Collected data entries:
::::
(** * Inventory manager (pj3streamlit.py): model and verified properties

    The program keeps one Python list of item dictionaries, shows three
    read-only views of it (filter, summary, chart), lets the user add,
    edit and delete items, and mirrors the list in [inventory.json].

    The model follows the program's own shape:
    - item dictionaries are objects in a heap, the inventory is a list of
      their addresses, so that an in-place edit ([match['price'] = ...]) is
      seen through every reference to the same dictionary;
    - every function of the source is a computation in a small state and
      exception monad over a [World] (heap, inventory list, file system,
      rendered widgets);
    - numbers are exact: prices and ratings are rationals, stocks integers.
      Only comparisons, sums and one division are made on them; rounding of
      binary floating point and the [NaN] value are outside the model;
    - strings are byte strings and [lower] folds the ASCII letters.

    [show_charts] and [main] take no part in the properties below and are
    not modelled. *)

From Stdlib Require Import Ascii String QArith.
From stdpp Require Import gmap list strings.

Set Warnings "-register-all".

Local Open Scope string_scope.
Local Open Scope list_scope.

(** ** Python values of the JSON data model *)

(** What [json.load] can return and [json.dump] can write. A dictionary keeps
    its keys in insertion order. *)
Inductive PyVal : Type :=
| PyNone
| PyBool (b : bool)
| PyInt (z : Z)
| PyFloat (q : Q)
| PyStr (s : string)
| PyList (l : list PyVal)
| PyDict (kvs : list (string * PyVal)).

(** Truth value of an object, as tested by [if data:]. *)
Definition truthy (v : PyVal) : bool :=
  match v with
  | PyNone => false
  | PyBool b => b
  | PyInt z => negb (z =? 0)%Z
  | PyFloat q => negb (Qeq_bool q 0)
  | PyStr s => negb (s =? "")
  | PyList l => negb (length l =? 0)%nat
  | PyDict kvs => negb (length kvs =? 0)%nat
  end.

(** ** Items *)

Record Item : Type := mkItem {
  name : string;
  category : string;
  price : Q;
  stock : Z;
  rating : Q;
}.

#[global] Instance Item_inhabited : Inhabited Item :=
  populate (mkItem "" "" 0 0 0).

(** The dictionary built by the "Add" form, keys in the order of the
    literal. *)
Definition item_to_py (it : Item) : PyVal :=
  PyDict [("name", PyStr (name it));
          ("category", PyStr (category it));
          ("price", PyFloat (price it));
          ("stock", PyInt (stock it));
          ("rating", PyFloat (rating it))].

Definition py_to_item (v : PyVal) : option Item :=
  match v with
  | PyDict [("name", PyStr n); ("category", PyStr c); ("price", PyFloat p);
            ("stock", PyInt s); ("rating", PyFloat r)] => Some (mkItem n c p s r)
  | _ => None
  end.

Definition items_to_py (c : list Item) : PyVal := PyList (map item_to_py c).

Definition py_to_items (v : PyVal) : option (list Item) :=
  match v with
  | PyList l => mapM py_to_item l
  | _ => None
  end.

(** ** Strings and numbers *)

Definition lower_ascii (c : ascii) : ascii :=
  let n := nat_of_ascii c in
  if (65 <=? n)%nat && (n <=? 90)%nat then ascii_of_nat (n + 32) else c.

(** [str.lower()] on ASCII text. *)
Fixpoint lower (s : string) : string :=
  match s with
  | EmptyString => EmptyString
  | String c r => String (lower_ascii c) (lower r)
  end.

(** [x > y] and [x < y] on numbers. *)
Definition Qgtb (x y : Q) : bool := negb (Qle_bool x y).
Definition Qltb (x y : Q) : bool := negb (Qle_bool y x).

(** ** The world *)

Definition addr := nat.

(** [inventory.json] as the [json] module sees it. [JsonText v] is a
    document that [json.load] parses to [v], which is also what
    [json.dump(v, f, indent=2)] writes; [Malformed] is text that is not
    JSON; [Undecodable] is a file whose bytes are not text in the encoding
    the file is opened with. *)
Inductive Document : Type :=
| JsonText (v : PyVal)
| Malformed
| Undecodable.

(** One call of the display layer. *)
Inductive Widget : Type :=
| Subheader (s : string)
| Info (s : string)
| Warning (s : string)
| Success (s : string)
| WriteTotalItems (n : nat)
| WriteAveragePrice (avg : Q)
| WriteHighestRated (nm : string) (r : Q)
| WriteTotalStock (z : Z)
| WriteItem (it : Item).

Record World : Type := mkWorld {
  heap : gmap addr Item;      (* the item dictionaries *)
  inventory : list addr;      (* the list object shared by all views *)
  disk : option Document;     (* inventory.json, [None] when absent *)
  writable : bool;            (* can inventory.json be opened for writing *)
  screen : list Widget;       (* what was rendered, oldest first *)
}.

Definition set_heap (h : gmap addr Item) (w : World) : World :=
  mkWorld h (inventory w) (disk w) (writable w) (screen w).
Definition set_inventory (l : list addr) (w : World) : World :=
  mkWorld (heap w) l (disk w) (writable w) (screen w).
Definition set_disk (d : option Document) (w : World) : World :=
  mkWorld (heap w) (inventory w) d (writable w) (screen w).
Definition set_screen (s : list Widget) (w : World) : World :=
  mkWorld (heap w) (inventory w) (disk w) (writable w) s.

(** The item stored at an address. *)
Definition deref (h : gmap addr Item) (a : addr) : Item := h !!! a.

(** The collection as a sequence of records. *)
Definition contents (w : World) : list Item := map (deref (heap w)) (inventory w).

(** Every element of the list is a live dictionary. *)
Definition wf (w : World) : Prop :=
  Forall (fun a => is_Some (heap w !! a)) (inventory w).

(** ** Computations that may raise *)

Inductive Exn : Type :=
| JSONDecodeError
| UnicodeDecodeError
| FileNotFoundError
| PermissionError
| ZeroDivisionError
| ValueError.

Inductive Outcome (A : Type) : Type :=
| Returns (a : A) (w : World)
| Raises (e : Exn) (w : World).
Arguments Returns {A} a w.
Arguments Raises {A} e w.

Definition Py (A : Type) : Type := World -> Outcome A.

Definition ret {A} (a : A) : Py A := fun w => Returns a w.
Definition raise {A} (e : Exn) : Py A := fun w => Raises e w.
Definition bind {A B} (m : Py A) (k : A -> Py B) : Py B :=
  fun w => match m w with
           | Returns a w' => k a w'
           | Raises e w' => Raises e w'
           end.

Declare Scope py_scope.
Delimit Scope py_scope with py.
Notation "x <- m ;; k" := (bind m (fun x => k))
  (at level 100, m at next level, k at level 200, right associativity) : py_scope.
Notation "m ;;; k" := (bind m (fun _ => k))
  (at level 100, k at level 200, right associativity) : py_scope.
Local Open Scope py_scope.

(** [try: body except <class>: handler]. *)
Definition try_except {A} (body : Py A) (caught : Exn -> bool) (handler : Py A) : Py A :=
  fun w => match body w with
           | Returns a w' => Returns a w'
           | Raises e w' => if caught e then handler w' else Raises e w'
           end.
::::
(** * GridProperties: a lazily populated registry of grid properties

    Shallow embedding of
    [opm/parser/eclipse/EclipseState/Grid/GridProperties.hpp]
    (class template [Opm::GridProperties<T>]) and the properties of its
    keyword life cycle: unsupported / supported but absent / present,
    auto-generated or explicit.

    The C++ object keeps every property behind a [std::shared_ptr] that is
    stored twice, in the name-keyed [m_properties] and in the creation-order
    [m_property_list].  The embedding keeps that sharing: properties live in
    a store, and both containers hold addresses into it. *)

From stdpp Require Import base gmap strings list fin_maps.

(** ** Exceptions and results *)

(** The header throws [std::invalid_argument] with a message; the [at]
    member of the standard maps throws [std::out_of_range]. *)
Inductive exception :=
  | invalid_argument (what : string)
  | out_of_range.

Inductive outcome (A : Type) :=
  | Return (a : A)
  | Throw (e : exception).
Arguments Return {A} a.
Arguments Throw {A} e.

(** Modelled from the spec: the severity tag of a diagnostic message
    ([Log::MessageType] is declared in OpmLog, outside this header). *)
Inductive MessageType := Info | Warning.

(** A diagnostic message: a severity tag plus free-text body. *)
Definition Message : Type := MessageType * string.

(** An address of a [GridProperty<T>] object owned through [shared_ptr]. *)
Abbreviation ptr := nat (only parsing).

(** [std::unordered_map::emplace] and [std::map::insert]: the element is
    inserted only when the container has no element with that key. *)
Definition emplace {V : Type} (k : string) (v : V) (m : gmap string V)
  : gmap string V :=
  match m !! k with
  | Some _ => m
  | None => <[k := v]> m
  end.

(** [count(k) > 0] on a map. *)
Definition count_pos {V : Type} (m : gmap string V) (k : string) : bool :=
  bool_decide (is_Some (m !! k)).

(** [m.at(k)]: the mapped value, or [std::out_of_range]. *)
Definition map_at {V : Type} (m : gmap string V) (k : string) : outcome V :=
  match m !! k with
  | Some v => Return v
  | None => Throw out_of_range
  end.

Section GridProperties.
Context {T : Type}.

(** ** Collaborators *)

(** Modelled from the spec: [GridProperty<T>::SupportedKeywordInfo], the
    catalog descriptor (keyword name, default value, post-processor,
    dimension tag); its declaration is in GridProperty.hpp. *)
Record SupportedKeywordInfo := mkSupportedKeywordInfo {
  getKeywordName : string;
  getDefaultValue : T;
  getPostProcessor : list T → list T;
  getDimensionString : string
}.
::::
What you should do:
If a line of the data holds the string "mkWorld", list it.

Exercise answer:
Record World : Type := mkWorld {
  mkWorld h (inventory w) (disk w) (writable w) (screen w).
  mkWorld (heap w) l (disk w) (writable w) (screen w).
  mkWorld (heap w) (inventory w) d (writable w) (screen w).
  mkWorld (heap w) (inventory w) (disk w) (writable w) s.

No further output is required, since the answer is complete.